WHAT TO PRODUCE
Everything from the first line of the records below through the line containing "stays inside its" is to be retyped exactly; leave out the rest.

▶

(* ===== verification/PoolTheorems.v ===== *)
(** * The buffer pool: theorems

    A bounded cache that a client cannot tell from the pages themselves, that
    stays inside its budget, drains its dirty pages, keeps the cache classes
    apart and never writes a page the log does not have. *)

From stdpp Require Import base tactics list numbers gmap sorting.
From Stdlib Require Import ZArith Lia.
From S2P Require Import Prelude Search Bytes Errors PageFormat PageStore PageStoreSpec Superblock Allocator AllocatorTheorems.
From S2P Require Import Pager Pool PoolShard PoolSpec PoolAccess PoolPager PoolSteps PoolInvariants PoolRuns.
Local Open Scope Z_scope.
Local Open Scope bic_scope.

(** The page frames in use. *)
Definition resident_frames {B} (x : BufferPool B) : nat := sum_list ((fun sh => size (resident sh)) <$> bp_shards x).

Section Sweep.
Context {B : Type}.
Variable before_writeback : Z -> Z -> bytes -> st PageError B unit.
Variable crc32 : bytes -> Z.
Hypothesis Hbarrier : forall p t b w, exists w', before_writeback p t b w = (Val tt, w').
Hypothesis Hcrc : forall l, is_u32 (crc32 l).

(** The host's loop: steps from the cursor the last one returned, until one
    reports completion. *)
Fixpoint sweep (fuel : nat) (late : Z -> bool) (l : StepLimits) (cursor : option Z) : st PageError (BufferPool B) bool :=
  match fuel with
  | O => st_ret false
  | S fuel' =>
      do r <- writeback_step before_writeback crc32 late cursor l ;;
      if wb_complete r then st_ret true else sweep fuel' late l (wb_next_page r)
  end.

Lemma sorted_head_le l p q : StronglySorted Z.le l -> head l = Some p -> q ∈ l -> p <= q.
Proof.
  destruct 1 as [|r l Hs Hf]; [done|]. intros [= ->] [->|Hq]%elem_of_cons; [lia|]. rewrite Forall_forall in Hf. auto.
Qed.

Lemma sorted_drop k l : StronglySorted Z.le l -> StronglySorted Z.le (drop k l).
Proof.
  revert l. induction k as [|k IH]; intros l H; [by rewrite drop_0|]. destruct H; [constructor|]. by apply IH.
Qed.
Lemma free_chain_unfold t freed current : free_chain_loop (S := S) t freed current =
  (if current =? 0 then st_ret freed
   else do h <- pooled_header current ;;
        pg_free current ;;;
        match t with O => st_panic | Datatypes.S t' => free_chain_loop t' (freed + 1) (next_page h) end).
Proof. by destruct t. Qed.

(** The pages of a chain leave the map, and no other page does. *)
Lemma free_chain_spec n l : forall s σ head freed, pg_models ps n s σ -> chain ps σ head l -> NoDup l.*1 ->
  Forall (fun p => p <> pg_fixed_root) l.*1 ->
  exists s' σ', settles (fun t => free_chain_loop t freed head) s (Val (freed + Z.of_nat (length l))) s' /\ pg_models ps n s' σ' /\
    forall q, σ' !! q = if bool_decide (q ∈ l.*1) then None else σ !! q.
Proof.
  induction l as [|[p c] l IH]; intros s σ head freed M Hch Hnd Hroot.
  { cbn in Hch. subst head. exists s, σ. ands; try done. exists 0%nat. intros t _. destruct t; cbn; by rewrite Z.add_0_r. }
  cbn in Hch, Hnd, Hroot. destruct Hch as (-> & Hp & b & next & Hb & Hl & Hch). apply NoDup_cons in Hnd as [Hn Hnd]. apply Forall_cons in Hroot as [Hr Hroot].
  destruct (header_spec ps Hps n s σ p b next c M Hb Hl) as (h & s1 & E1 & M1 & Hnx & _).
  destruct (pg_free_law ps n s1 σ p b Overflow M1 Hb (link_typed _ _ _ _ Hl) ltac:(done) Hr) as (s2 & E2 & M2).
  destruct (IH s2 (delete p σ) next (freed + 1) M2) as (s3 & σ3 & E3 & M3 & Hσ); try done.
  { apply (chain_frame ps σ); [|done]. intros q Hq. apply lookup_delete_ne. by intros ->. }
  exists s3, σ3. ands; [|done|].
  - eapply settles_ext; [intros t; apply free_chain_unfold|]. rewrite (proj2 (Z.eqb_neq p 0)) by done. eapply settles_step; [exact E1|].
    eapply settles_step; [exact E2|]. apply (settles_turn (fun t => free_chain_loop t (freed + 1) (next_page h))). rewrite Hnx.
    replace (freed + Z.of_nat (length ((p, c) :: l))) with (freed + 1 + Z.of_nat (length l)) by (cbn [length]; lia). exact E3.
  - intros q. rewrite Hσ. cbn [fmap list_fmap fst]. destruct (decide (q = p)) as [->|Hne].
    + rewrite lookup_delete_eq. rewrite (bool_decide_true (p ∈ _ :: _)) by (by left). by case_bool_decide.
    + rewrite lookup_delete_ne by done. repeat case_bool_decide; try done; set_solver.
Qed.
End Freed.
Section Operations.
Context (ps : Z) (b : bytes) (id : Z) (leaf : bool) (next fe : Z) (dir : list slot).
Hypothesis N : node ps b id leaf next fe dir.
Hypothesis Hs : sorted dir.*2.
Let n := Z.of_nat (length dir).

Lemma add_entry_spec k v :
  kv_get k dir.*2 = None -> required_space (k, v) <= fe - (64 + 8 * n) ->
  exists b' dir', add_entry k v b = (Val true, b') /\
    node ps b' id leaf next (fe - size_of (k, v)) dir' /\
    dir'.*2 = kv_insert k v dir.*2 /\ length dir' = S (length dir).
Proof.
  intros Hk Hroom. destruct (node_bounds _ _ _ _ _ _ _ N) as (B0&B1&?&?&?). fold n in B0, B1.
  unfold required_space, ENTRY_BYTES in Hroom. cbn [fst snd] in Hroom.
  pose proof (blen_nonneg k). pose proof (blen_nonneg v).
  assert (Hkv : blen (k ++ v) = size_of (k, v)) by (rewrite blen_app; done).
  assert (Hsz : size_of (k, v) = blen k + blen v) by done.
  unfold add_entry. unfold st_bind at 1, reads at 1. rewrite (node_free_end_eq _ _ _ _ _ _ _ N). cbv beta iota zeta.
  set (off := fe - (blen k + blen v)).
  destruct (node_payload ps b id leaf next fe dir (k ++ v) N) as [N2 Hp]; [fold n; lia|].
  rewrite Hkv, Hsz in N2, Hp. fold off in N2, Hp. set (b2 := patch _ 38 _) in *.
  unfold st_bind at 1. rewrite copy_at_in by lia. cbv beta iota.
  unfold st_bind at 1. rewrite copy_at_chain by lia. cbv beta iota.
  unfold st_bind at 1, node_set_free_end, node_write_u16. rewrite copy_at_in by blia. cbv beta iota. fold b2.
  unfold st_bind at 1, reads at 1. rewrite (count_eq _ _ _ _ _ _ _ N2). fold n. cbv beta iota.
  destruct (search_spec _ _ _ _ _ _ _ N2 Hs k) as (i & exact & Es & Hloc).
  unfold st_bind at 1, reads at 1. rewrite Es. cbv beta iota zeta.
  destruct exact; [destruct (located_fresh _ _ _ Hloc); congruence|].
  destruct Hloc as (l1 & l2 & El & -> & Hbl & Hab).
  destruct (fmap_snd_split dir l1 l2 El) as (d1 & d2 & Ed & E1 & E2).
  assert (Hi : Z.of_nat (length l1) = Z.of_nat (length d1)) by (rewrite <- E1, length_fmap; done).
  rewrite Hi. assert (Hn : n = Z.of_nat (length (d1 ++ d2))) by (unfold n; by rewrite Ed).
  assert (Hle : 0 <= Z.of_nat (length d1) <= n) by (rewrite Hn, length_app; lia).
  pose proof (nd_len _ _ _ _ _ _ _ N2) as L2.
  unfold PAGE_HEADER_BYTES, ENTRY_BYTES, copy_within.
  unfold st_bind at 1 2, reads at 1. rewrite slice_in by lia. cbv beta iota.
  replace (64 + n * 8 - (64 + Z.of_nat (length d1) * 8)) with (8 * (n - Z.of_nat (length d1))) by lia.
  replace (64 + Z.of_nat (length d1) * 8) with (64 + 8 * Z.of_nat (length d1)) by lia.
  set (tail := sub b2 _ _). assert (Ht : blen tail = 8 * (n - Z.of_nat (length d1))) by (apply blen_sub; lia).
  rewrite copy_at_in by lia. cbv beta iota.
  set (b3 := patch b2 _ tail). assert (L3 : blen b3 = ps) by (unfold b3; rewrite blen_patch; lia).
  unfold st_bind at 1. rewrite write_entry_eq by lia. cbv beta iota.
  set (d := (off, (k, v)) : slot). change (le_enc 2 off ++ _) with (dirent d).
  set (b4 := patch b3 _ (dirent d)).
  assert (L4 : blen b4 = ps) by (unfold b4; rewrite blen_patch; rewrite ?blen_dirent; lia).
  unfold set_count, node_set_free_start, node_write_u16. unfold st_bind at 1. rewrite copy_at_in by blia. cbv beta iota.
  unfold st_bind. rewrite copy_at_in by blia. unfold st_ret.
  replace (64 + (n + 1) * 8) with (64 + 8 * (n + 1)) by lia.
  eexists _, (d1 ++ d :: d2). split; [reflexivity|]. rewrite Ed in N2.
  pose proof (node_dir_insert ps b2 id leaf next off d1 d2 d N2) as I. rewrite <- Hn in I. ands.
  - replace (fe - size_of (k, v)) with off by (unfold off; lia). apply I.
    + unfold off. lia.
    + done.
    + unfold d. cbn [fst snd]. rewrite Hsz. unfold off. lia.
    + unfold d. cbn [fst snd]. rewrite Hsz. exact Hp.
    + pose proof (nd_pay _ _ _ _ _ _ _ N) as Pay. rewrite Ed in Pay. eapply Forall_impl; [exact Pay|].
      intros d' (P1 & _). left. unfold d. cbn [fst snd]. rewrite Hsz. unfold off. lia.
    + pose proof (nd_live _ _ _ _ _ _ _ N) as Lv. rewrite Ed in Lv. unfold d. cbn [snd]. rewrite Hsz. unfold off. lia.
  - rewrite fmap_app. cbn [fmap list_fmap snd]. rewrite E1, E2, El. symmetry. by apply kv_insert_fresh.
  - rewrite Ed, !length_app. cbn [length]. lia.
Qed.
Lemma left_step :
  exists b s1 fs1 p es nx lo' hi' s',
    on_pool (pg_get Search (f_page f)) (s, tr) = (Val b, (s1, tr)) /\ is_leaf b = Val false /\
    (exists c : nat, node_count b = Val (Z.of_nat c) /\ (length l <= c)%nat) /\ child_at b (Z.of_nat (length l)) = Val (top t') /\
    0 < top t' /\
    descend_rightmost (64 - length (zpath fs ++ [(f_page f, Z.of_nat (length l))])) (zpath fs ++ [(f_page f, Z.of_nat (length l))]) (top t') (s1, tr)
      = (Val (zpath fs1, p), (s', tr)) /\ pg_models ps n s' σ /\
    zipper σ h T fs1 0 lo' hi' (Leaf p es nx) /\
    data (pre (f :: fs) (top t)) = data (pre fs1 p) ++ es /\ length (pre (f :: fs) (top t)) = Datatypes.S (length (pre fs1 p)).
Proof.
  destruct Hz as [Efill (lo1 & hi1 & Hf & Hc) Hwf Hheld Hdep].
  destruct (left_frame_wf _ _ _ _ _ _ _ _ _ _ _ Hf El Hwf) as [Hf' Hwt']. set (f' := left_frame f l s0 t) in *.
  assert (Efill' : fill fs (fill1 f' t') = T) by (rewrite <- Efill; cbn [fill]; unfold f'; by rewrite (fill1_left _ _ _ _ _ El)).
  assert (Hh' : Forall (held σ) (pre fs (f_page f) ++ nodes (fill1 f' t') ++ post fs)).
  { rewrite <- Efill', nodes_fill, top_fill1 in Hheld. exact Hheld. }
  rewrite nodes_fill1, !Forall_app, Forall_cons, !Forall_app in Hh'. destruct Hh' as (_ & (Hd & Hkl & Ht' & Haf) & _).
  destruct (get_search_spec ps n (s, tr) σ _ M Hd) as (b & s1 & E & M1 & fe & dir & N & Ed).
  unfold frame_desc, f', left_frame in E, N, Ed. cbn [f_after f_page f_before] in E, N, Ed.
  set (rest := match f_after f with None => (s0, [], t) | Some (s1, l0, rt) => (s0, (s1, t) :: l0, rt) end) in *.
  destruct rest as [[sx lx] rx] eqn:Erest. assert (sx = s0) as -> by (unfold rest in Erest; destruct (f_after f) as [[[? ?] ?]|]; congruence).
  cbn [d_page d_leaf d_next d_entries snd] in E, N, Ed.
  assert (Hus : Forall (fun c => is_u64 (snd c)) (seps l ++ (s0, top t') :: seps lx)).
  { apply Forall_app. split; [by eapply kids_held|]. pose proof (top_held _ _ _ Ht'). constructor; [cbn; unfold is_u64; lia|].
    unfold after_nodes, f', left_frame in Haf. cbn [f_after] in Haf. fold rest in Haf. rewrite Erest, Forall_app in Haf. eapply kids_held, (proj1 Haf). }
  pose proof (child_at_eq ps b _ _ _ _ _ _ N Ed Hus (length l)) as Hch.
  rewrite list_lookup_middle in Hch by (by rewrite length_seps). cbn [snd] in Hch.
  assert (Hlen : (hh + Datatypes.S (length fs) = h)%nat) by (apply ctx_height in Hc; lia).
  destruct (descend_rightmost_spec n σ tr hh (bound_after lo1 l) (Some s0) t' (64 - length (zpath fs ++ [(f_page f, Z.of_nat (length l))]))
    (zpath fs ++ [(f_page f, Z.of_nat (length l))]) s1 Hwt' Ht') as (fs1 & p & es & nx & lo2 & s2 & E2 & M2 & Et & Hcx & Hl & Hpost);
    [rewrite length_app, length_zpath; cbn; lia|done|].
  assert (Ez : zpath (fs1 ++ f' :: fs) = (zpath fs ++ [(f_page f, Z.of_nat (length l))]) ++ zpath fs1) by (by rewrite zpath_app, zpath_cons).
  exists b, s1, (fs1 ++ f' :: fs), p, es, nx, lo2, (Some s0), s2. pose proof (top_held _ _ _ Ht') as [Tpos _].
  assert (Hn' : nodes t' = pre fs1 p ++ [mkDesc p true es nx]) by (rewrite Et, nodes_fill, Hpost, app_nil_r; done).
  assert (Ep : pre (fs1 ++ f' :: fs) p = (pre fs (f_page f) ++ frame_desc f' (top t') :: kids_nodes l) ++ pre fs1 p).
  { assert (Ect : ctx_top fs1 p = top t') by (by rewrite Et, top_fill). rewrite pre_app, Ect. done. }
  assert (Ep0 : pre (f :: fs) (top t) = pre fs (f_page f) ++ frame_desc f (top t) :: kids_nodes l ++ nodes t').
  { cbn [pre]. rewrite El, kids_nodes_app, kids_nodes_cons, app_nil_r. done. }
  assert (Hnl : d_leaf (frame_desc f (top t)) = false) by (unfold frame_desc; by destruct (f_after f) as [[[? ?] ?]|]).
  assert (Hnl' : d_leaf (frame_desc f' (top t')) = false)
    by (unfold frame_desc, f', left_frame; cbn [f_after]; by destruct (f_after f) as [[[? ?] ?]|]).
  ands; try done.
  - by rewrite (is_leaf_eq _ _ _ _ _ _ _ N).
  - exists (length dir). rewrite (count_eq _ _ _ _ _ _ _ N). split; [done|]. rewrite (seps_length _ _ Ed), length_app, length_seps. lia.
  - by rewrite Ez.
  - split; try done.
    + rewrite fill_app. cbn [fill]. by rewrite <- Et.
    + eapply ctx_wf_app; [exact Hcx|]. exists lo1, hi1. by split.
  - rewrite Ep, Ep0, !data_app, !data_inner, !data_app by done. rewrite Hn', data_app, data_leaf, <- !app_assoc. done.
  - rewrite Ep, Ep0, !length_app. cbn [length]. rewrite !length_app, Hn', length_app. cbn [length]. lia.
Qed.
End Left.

◀

RESPONSE
(* ===== verification/PoolTheorems.v ===== *)
(** * The buffer pool: theorems

    A bounded cache that a client cannot tell from the pages themselves, that
    stays inside its budget, drains its dirty pages, keeps the cache classes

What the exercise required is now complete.